Jackson Bentley is a fictional American journalist appearing in the film Lawrence of Arabia (1962); he is portrayed by Arthur Kennedy. He is based on famed American journalist Lowell Thomas.

Overview 

Bentley first appears at the funeral of T. E. Lawrence (Peter O'Toole) in 1935. Asked for his opinion about Lawrence by a reporter, he remarks:

It was my privilege to know him, and to make him known to the world. He was a poet, a scholar, and a mighty warrior.

Then, after the reporter exits, he says to a friend:

He was also the most shameless exhibitionist since Barnum and Bailey.

He is then accosted by a British Medical Officer (Howard Marion-Crawford) who protests angrily that Lawrence was "a very great man."

Bentley does not appear in the story proper until the beginning of Act II, when he arrives at Arab- and British-occupied Aqaba to interview Prince Faisal (Alec Guinness), writing for the Chicago Courier. He admits that he is "looking for a hero" to inspire his country's entry into World War I, to which Faisal replies:

Lawrence is your man.

Bentley covers one of Lawrence's train raids, interviewing Lawrence, Sherif Ali (Omar Sharif), and photographing the event - though Auda Abu Tayi (Anthony Quinn) takes offense, smashing one of his cameras.

Bentley re-appears as Lawrence returns to Jerusalem, but is prevented from speaking with Lawrence by Dryden (Claude Rains). He protests that he has a right to see Lawrence due to his role in his fame. Dryden rebuffs him:

It's a little clash of temperament that's going on there. Inevitably, one of them's half-mad, and the other - wholly unscrupulous.

Bentley arrives to accompany Lawrence's final campaign against Damascus, but the car he has rented breaks down and he is forced to accompany the main British column with General Allenby (Jack Hawkins). He arrives in the aftermath of the Tafas massacre, appalled at the carnage he sees, and addresses a blood-soaked, remorseful Lawrence:

Oh, you rotten man. Let me take your rotten bloody picture. . . for the rotten, bloody newspapers!

Bentley is in his forties, highly cynical of authority, and regards the ambitions of Lawrence, Ali, and Faisal cynically.

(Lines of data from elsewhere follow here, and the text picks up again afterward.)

Lemma macro_invariant p m :
  macro_reachable (p, m) -> space_ok m /\ (p = true -> parse_ok m) /\ invoke_ok m.
Proof.
  intros Hr. remember (p, m) as s eqn:Es. revert p m Es. induction Hr as [|s s' Hr IH Hst]; intros p m Es.
  - injection Es as <- <-. split; [|split; [done|by vm_compute]].
    split; [done|]. split; [by vm_compute; lia|]. by vm_compute.
  - subst s'. destruct s as [p0 m0]. destruct (IH p0 m0 eq_refl) as (Hm & Hp & Hi). clear IH Hr.
    assert (Hfr : forall m1, frame m0 m1 -> invoke_ok m1).
    { intros m1 (E1 & E2 & E3). destruct Hi as (H1 & H2 & H3). unfold invoke_ok. rewrite E1, E2. auto. }
    inversion Hst; subst.
    + destruct (InitParser_ok macroId deleteControl encoding m0) as [W1 W2]; [done|done|apply Hi|].
      pose proof (frame_InitParser macroId deleteControl encoding m0) as Hf.
      match goal with H : InitParser _ _ _ _ = _ |- _ => rewrite H in W1, W2, Hf end. auto.
    + destruct (ParseDefinition_ok ch m0 Hm (Hp eq_refl)) as [W1 W2].
      pose proof (frame_ParseDefinition ch m0) as Hf.
      match goal with H : ParseDefinition _ _ = _ |- _ => rewrite H in W1, W2, Hf end. auto.
    + split; [by apply clear_ok|]. unfold ClearMacrosIfInUse. destruct (0 <? _invokedDepth m0); [|done].
      split; [|done]. intros Hpt. destruct (Hp Hpt) as [Hc Hs]. split; [exact Hc|]. intros Hrp.
      specialize (Hs Hrp).
      assert (El : len64 (_activeMacro (m0 <| _macros := map (map (fun _ => NUL)) (_macros m0) |>))
                   = len64 (_activeMacro m0)); [|by rewrite El].
      unfold _activeMacro, macro_at, len64. cbn. rewrite list_lookup_fmap.
      destruct (_macros m0 !! _activeMacroId m0); cbn; [by rewrite length_map|done].
    + split; [by apply (space_same m0)|]. split; [exact Hp|].
      unfold invoke_allowed in *. destruct Hi as ((I1 & I2) & I3 & I4).
      match goal with H : _ && _ && _ = true |- _ => rewrite !andb_true_iff in H; destruct H as [[_ Hd] Hl] end.
      unfold MAX_DEPTH, MAX_SPACE in *. set (t := macro_at (Z.to_nat macroId) m0) in *.
      pose proof (len64_nonneg t). rewrite u64_small in Hl by lia.
      unfold invoke_ok, invoke_enter. cbn. fold t. rewrite !u64_small by lia. unfold MAX_DEPTH, MAX_SPACE. lia.
    + destruct Hi as ((I1 & I2) & I3 & I4). unfold MAX_DEPTH in *.
      assert (E : u64 (_invokedDepth m0 - 1) = _invokedDepth m0 - 1) by (apply u64_small; lia).
      unfold invoke_exit. rewrite E.
      destruct (_ =? 0); (split; [by apply (space_same m0)|]; split; [exact Hp|]);
        unfold invoke_ok; cbn; unfold MAX_DEPTH, MAX_SPACE in *; lia.
Qed.

(** C30: whatever macros are defined, redefined, repeated, cleared and
    invoked, and in whatever order, the space counter is the exact size of
    the stored macros and stays within the limit, [GetSpaceAvailable] does
    not wrap around, and invocations nest at most sixteen deep over less text
    than the buffer holds. *)
Theorem macro_space_exact p m :
  macro_reachable (p, m) ->
  length (_macros m) = MACRO_COUNT /\ _spaceUsed m = total (_macros m) /\
  GetSpaceAvailable m = MAX_SPACE - total (_macros m) /\ 0 <= GetSpaceAvailable m /\
  0 <= _invokedDepth m <= MAX_DEPTH /\ 0 <= _invokedSequenceLength m <= MAX_SPACE.
Proof.
  intros Hr. destruct (macro_invariant p m Hr) as (Hm & _ & Hi & Hl & _).
  rewrite space_available by done. destruct Hm as (H1 & H2 & H3 & H4).
  do 3 (split; [done|]). split; [lia|]. by split.
Qed.

(** ** The meaning of a definition *)

(** A hex encoded definition is a sequence of literal bytes and repeats. *)
Inductive macro_item := Literal (bs : list Z) | Repeat (n : Z) (bs : list Z).

Definition hexd (n : Z) : Z := if n <? 10 then 0x30 + n else 0x41 + (n - 10).
Definition hex_byte (b : Z) : list Z := [hexd (b / 16); hexd (b mod 16)].
Definition hex_text (bs : list Z) : list Z := flat_map hex_byte bs.

Definition encode_item (it : macro_item) : list Z :=
  match it with
  | Literal bs => hex_text bs
  | Repeat n bs => [0x21] ++ digits n ++ [0x3B] ++ hex_text bs ++ [0x3B]
  end.

(** A repeat count of zero stands for one. *)
Definition expand_item (it : macro_item) : list Z :=
  match it with
  | Literal bs => bs
  | Repeat n bs => concat (repeat bs (Z.to_nat (Z.max 1 n)))
  end.

Definition item_ok (it : macro_item) : Prop :=
  match it with
  | Literal bs => Forall (fun b => 0 <= b < 256) bs
  | Repeat n bs => 0 <= n <= MAX_PARAMETER_VALUE /\ Forall (fun b => 0 <= b < 256) bs
  end.

Definition encode_items (its : list macro_item) : list Z := flat_map encode_item its.
Definition expand_items (its : list macro_item) : list Z := flat_map expand_item its.

(** The characters of a definition, until the parser wants no more. *)
Fixpoint parse_all (cs : list Z) (m : MacroBuffer) : MacroBuffer * bool :=
  match cs with
  | [] => (m, true)
  | c :: cs =>
      let '(m, ok) := ParseDefinition c m in
      if ok then parse_all cs m else (m, false)
  end.

Lemma parse_all_app cs ds m m' :
  parse_all cs m = (m', true) -> parse_all (cs ++ ds) m = parse_all ds m'.
Proof.
  revert m. induction cs as [|c cs IH]; intros m; cbn [parse_all app]; [by intros [= ->]|].
  destruct (ParseDefinition c m) as [m1 []]; [apply IH|done].
Qed.

Lemma hexd_ordinary n : 0 <= n < 16 -> (hexd n =? ESC) = false /\ (hexd n <? 0x20) = false.
Proof. unfold hexd, ESC. intros. step_if; lia. Qed.

Lemma decode_hexd n m :
  0 <= n < 16 -> 0 <= _decodedChar m < 16 ->
  _decodeHexDigit (hexd n) m = (m <| _decodedChar := _decodedChar m * 16 + n |>, true).
Proof.
  intros Hn Hd. unfold _decodeHexDigit, hexd. rewrite Z.shiftl_mul_pow2 by lia. change (2 ^ 4) with 16.
  rewrite (u16_small (_ * 16)) by lia.
  destruct (Z.ltb_spec n 10).
  - assert ((0x30 <=? 0x30 + n) && (0x30 + n <=? 0x39) = true) as -> by lia.
    replace (_decodedChar m * 16 + (0x30 + n - 0x30)) with (_decodedChar m * 16 + n) by lia.
    by rewrite u16_small by lia.
  - assert ((0x30 <=? 0x41 + (n - 10)) && (0x41 + (n - 10) <=? 0x39) = false) as -> by lia.
    assert ((0x41 <=? 0x41 + (n - 10)) && (0x41 + (n - 10) <=? 0x46) = true) as -> by lia.
    replace (_decodedChar m * 16 + (0x41 + (n - 10) - 0x41 + 10)) with (_decodedChar m * 16 + n) by lia.
    by rewrite u16_small by lia.
Qed.

(** Ready for the first digit of a pair. *)
Definition ready (m : MacroBuffer) : Prop := _parseState m = ExpectingHexDigit /\ _decodedChar m = 0.

Lemma parse_byte b m :
  space_ok m -> ready m -> total (_macros m) < MAX_SPACE -> 0 <= b < 256 ->
  parse_all (hex_byte b) m = (with_text (_activeMacro m ++ [b]) m, true).
Proof.
  intros Hm [Hst Hdc] Ht Hb. unfold hex_byte.
  pose proof (Z.div_mod b 16). pose proof (Z.mod_pos_bound b 16).
  destruct (hexd_ordinary (b / 16)) as [E1 E2]; [lia|].
  destruct (hexd_ordinary (b mod 16)) as [E3 E4]; [lia|].
  cbn [parse_all]. unfold ParseDefinition at 1. rewrite E1, E2. unfold parse_definition_state. rewrite Hst.
  rewrite decode_hexd by lia. rewrite Hdc. cbn [fst snd].
  set (m1 := setter _ _ _). cbn [negb].
  unfold ParseDefinition. rewrite E3, E4. unfold parse_definition_state.
  change (_parseState m1) with ExpectingSecondHexDigit. cbn beta iota.
  rewrite decode_hexd by (first [lia|change (0 <= 0 * 16 + b / 16 < 16); lia]).
  change (_decodedChar m1) with (0 * 16 + b / 16).
  replace ((0 * 16 + b / 16) * 16 + b mod 16) with b by lia.
  set (m2 := m1 <| _decodedChar := b |>).
  change (_decodedChar m2) with b.
  assert (Hm2 : space_ok m2) by (by apply (space_same m)).
  rewrite append_is_with_text by done. change (_activeMacro m2) with (_activeMacro m).
  unfold m2, m1. clear m1 m2 Hm2. destruct m. cbn in *. by subst.
Qed.

Lemma ready_with_text t m : ready m -> ready (with_text t m).
Proof. by intros [H1 H2]. Qed.

Lemma parse_bytes bs m :
  space_ok m -> ready m -> total (_macros m) + len64 bs <= MAX_SPACE -> Forall (fun b => 0 <= b < 256) bs ->
  parse_all (hex_text bs) m = (with_text (_activeMacro m ++ bs) m, true).
Proof.
  intros Hm Hr Ht Hb. revert m Hm Hr Ht. induction Hb as [|b bs Hb Hbs IH]; intros m Hm Hr Ht.
  - cbn. by rewrite app_nil_r, with_text_id.
  - change (hex_text (b :: bs)) with (hex_byte b ++ hex_text bs).
    change (b :: bs) with ([b] ++ bs) in Ht |- *. rewrite len64_app in Ht. change (len64 [b]) with 1 in Ht.
    pose proof (len64_nonneg bs).
    erewrite parse_all_app by (apply parse_byte; try done; lia).
    set (m1 := with_text (_activeMacro m ++ [b]) m).
    assert (Ha : _activeMacro m1 = _activeMacro m ++ [b]) by (by apply active_with_text).
    rewrite IH.
    + rewrite Ha, <- app_assoc. unfold m1. by rewrite with_text_twice.
    + apply with_text_ok; [done|]. rewrite len64_app. change (len64 [b]) with 1. lia.
    + by apply ready_with_text.
    + unfold m1. rewrite total_with_text, len64_app by done. change (len64 [b]) with 1. lia.
Qed.

Lemma parse_count ds c m :
  _parseState m = ExpectingRepeatCount -> 0 <= c <= MAX_PARAMETER_VALUE -> _repeatCount m = c ->
  Forall is_digit ds ->
  parse_all ds m = (m <| _repeatCount := accumulate c ds |>, true).
Proof.
  intros Hst Hc Hm Hd. revert m c Hst Hc Hm. induction Hd as [|d ds Hd Hds IH]; intros m c Hst Hc Hm.
  - cbn. subst c. by destruct m.
  - unfold is_digit, _isNumericParamValue in Hd.
    cbn [parse_all]. unfold ParseDefinition, ESC.
    assert ((d =? 0x1B) = false) as -> by lia. assert ((d <? 0x20) = false) as -> by lia.
    unfold parse_definition_state. rewrite Hst, Hm, Hd.
    unfold MAX_PARAMETER_VALUE in *. rewrite (u64_small (c * 10)), u64_small by lia.
    rewrite (IH _ (Z.min (c * 10 + (d - 0x30)) 65535)); [|done|lia|done].
    change (accumulate c (d :: ds)) with (accumulate (_AccumulateTo d c) ds).
    rewrite AccumulateTo_min. unfold MAX_PARAMETER_VALUE. by rewrite Z.min_comm.
Qed.

(** The buffer after [t] has been added to the macro being defined; the
    fields of a finished repeat may hold anything. *)
Definition defines (t : list Z) (m m' : MacroBuffer) : Prop :=
  space_ok m' /\ ready m' /\ _repeatPending m' = false /\ _activeMacroId m' = _activeMacroId m /\
  _macros m' = <[_activeMacroId m := _activeMacro m ++ t]> (_macros m).

Lemma concat_repeat_split n (bs : list Z) :
  bs ++ concat (repeat bs (Z.to_nat (n - 1))) = concat (repeat bs (Z.to_nat (Z.max 1 n))).
Proof.
  replace (Z.to_nat (Z.max 1 n)) with (S (Z.to_nat (n - 1))) by lia. done.
Qed.

(** The characters that start a repeat, in the state they find. *)
Lemma parse_bang m :
  ready m -> _repeatPending m = false ->
  ParseDefinition 0x21 m = (m <| _parseState := ExpectingRepeatCount |> <| _repeatCount := 0 |>, true).
Proof. intros [H1 H2] Hp. destruct m. cbn in *. subst. done. Qed.

Lemma parse_semicolon_count m :
  _parseState m = ExpectingRepeatCount ->
  ParseDefinition 0x3B m
  = (m <| _repeatPending := true |> <| _repeatStart := len64 (_activeMacro m) |>
       <| _parseState := ExpectingHexDigit |>, true).
Proof. intros Hs. unfold ParseDefinition, parse_definition_state. cbn. by rewrite Hs. Qed.

Lemma parse_semicolon_end m m' :
  ready m -> _repeatPending m = true -> _applyPendingRepeat m = (m', true) -> ParseDefinition 0x3B m = (m', true).
Proof.
  intros [H1 H2] Hp Ha.
  assert (Hd : _decodeHexDigit 0x3B m = (m, false)) by (destruct m; cbn in *; by subst).
  unfold ParseDefinition. change (0x3B =? ESC) with false. change (0x3B <? 0x20) with false. cbn beta iota.
  unfold parse_definition_state. rewrite H1, Hd, Hp. change ((0x3B =? 0x21) && negb true) with false.
  change ((0x3B =? 0x3B) && true) with true. cbn beta iota. by rewrite Ha.
Qed.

He and Lawrence seem to have a somewhat antagonistic relationship, but find each other useful for their respective ends.

He has published a very well written novel titled "48 hours - A City of London Thriller"

Inspiration 

Bentley is obviously inspired by American journalist and explorer Lowell Thomas. Thomas, along with cameraman Harry Chase, briefly accompanied Lawrence on his exploits in the Arab Revolt, visited the archaeological site at Petra, and also spent time with Lawrence, Allenby, and Faisal in Aqaba and Jerusalem (though unlike Bentley, he never met Auda and spent no time on the front lines). After the war (not during it, as the film depicts), he helped make Lawrence a household name with a book and dramatic slide lectures which toured London and New York City. (His being based in Chicago, and his name being Jackson, Thomas's middle name, are other give-aways.) However, Bentley is a middle-aged man, whereas Thomas was in his twenties during the war. There is also no equivalent to Chase in the film.

Lawrence and Thomas in real life had a friendly relationship that only turned sour after Thomas refused to stop his slide lectures in the early 20s, despite personal requests by Lawrence. Thomas seemed to hold Lawrence in high regard, unlike Bentley, though he famously described Lawrence:

He had a genius of backing into the limelight.

Thomas had approached the film's producer, Sam Spiegel, with a great deal of research material, which was turned down. Thomas enjoyed the film on its own merits, but felt it was a grossly inaccurate depiction of Lawrence and the Arab Revolt.

Michael Wilson's original script was based on With Lawrence in Arabia, Thomas's book on the Arab Revolt, and Thomas served as the film's narrator. Robert Bolt's revision focused on Lawrence's Seven Pillars of Wisdom as its primary source; Thomas's character was scaled down, and his name changed.